Der Bund kann über den Bundeshaushalt allein entscheiden, und genauso müssen die Länder über ihren Landeshaushalt allein entscheiden können. Allerdings hat der Landtag in einem Bund-LänderStreit nicht die Antragsbefugnis, sodass die Landesregierung die Klage erheben muss. Hier gilt also in besonderem Maße, dass die Landesregierung einen Landtagsbeschluss umzusetzen hat.
Fest steht für den SSW aber auch, dass die Einführung einer Schuldenbremse notwendig und richtig ist. Wenn wir nicht weiter auf Kosten kommender Generationen leben wollen, dann müssen wir mit aller Kraft ausgeglichene Haushalte anstreben. Daran gibt es wirklich keinen Zweifel.

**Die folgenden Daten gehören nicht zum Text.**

Lemma OwnerReference_copies : copies OwnerReference_DeepCopyInto.
Proof.
  copy_struct OwnerReference_DeepCopyInto
    (mret ⊗ mret ⊗ mret ⊗ mret ⊗ copyPtr mret ⊗ copyPtr mret)
    (λ '(x0, x1, x2, x3, x4, x5), Build_OwnerReference x0 x1 x2 x3 x4 x5).
Qed.
#[local] Hint Resolve OwnerReference_copies : copies.
Lemma ObjectMeta_copies : copies ObjectMeta_DeepCopyInto.
Proof.
  copy_struct ObjectMeta_DeepCopyInto
    (mret ⊗ mret ⊗ mret ⊗ mret ⊗ mret ⊗ copyPtr mret ⊗ copyMap ⊗ copyMap ⊗ copyElements OwnerReference_DeepCopyInto ⊗ copySlice)
    (λ '(x0, x1, x2, x3, x4, x5, x6, x7, x8, x9), Build_ObjectMeta x0 x1 x2 x3 x4 x5 x6 x7 x8 x9).
Qed.
#[local] Hint Resolve ObjectMeta_copies : copies.
Lemma ListMeta_copies : copies ListMeta_DeepCopyInto.
Proof.
  copy_struct ListMeta_DeepCopyInto
    (mret ⊗ mret ⊗ copyPtr mret)
    (λ '(x0, x1, x2), Build_ListMeta x0 x1 x2).
Qed.
#[local] Hint Resolve ListMeta_copies : copies.
Lemma OperatorSpec_copies : copies OperatorSpec_DeepCopyInto.
Proof.
  copy_struct OperatorSpec_DeepCopyInto
    (mret ⊗ mret ⊗ mret ⊗ copyPtr mret ⊗ copyPtr mret)
    (λ '(x0, x1, x2, x3, x4), Build_OperatorSpec x0 x1 x2 x3 x4).
Qed.
#[local] Hint Resolve OperatorSpec_copies : copies.
Lemma OperatorStatus_copies : copies OperatorStatus_DeepCopyInto.
Proof.
  copy_struct OperatorStatus_DeepCopyInto
    (copyElements mret ⊗ copySlice ⊗ mret ⊗ mret)
    (λ '(x0, x1, x2, x3), Build_OperatorStatus x0 x1 x2 x3).
Qed.
#[local] Hint Resolve OperatorStatus_copies : copies.
Lemma AdmissionFairSharingCustom_copies : copies AdmissionFairSharingCustom_DeepCopyInto.
Proof.
  copy_struct AdmissionFairSharingCustom_DeepCopyInto
    (mret ⊗ mret ⊗ copySlice)
    (λ '(x0, x1, x2), Build_AdmissionFairSharingCustom x0 x1 x2).
Qed.
#[local] Hint Resolve AdmissionFairSharingCustom_copies : copies.
Lemma AdmissionFairSharing_copies : copies AdmissionFairSharing_DeepCopyInto.
Proof.
  copy_struct AdmissionFairSharing_DeepCopyInto
    (mret ⊗ AdmissionFairSharingCustom_DeepCopyInto)
    (λ '(x0, x1), Build_AdmissionFairSharing x0 x1).
Qed.
#[local] Hint Resolve AdmissionFairSharing_copies : copies.
Lemma ByWorkload_copies : copies ByWorkload_DeepCopyInto.
Proof.
  copy_struct ByWorkload_DeepCopyInto
    (mret ⊗ mret ⊗ copyPtr mret ⊗ mret)
    (λ '(x0, x1, x2, x3), Build_ByWorkload x0 x1 x2 x3).
Qed.
#[local] Hint Resolve ByWorkload_copies : copies.
Lemma ControllerMetrics_copies : copies ControllerMetrics_DeepCopyInto.
Proof.
  copy_struct ControllerMetrics_DeepCopyInto
    (copySlice)
    Build_ControllerMetrics.
Qed.
#[local] Hint Resolve ControllerMetrics_copies : copies.
Lemma ControllerManager_copies : copies ControllerManager_DeepCopyInto.
Proof.
  copy_struct ControllerManager_DeepCopyInto
    (ControllerMetrics_DeepCopyInto)
    Build_ControllerManager.
Qed.
#[local] Hint Resolve ControllerManager_copies : copies.
Lemma DeviceClassMapping_copies : copies DeviceClassMapping_DeepCopyInto.
Proof.
  copy_struct DeviceClassMapping_DeepCopyInto
    (mret ⊗ copySlice ⊗ copySlice)
    (λ '(x0, x1, x2), Build_DeviceClassMapping x0 x1 x2).
Qed.
#[local] Hint Resolve DeviceClassMapping_copies : copies.
Lemma GangScheduling_copies : copies GangScheduling_DeepCopyInto.
Proof.
  copy_struct GangScheduling_DeepCopyInto
    (mret ⊗ copyPtr ByWorkload_DeepCopyInto)
    (λ '(x0, x1), Build_GangScheduling x0 x1).
Qed.
#[local] Hint Resolve GangScheduling_copies : copies.
Lemma Integrations_copies : copies Integrations_DeepCopyInto.
Proof.
  copy_struct Integrations_DeepCopyInto
    (copySlice ⊗ copySlice ⊗ copySlice)
    (λ '(x0, x1, x2), Build_Integrations x0 x1 x2).
Qed.
#[local] Hint Resolve Integrations_copies : copies.
Lemma MultiKueue_copies : copies MultiKueue_DeepCopyInto.
Proof.
  copy_struct MultiKueue_DeepCopyInto
    (copySlice)
    Build_MultiKueue.
Qed.
#[local] Hint Resolve MultiKueue_copies : copies.
Lemma Resources_copies : copies Resources_DeepCopyInto.
Proof.
  copy_struct Resources_DeepCopyInto
    (copyElements DeviceClassMapping_DeepCopyInto)
    Build_Resources.
Qed.
#[local] Hint Resolve Resources_copies : copies.
Lemma KueueConfiguration_copies : copies KueueConfiguration_DeepCopyInto.
Proof.
  copy_struct KueueConfiguration_DeepCopyInto
    (Integrations_DeepCopyInto ⊗ mret ⊗ GangScheduling_DeepCopyInto ⊗ mret ⊗ Resources_DeepCopyInto ⊗ copyPtr MultiKueue_DeepCopyInto ⊗ AdmissionFairSharing_DeepCopyInto ⊗ ControllerManager_DeepCopyInto)
    (λ '(x0, x1, x2, x3, x4, x5, x6, x7), Build_KueueConfiguration x0 x1 x2 x3 x4 x5 x6 x7).
Qed.
#[local] Hint Resolve KueueConfiguration_copies : copies.
Lemma KueueOperandSpec_copies : copies KueueOperandSpec_DeepCopyInto.
Proof.
  copy_struct KueueOperandSpec_DeepCopyInto
    (OperatorSpec_DeepCopyInto ⊗ KueueConfiguration_DeepCopyInto)
    (λ '(x0, x1), Build_KueueOperandSpec x0 x1).
Qed.
#[local] Hint Resolve KueueOperandSpec_copies : copies.
Lemma KueueStatus_copies : copies KueueStatus_DeepCopyInto.
Proof.
  copy_struct KueueStatus_DeepCopyInto
    (OperatorStatus_DeepCopyInto)
    Build_KueueStatus.
Qed.
#[local] Hint Resolve KueueStatus_copies : copies.
Lemma Kueue_copies : copies Kueue_DeepCopyInto.
Proof.
  copy_struct Kueue_DeepCopyInto
    (mret ⊗ ObjectMeta_DeepCopyInto ⊗ KueueOperandSpec_DeepCopyInto ⊗ KueueStatus_DeepCopyInto)
    (λ '(x0, x1, x2, x3), Build_Kueue x0 x1 x2 x3).
Qed.
#[local] Hint Resolve Kueue_copies : copies.
Lemma KueueList_copies : copies KueueList_DeepCopyInto.
Proof.
  copy_struct KueueList_DeepCopyInto
    (mret ⊗ ListMeta_DeepCopyInto ⊗ copyElements Kueue_DeepCopyInto)
    (λ '(x0, x1, x2), Build_KueueList x0 x1 x2).
Qed.
#[local] Hint Resolve KueueList_copies : copies.

(** Structs without addresses: assigning a field of the receiver again changes
    nothing. *)
Lemma copies_same {A} `{Flat A} (f : A → Mem A) : (∀ a, f a = mret a) → copies f.
Proof. intros Hf h a v Hv. rewrite Hf. by apply copies_flat. Qed.

#[local] Ltac copy_flat := apply copies_same; intros []; reflexivity.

Ich möchte jedoch davor warnen, die rigorose Schuldenbremse des Bundes einfach in unsere Verfassung zu übernehmen. Die bisherigen Vorgaben können wir nicht von heute auf morgen erfüllen. Bisher gibt es keine Berechnungen und keine Konzepte, wie eine Schuldenbremse realisiert werden soll. Klar ist nur, dass ein derzeitiges strukturelles Defizit von jährlich mindestens 600 Millionen € mit 80 Millionen € Konsolidierungshilfe vom Bund nicht abgebaut werden kann. Das Geld reicht vorn und hinten nicht und wird wohl noch nicht mal als Tropfen auf den heißen Stein zu merken sein. Außerdem ist klar, dass es so gut wie unmöglich sein wird, den Schuldenberg von 23 Milliarden € in den nächsten Jahren abzubauen.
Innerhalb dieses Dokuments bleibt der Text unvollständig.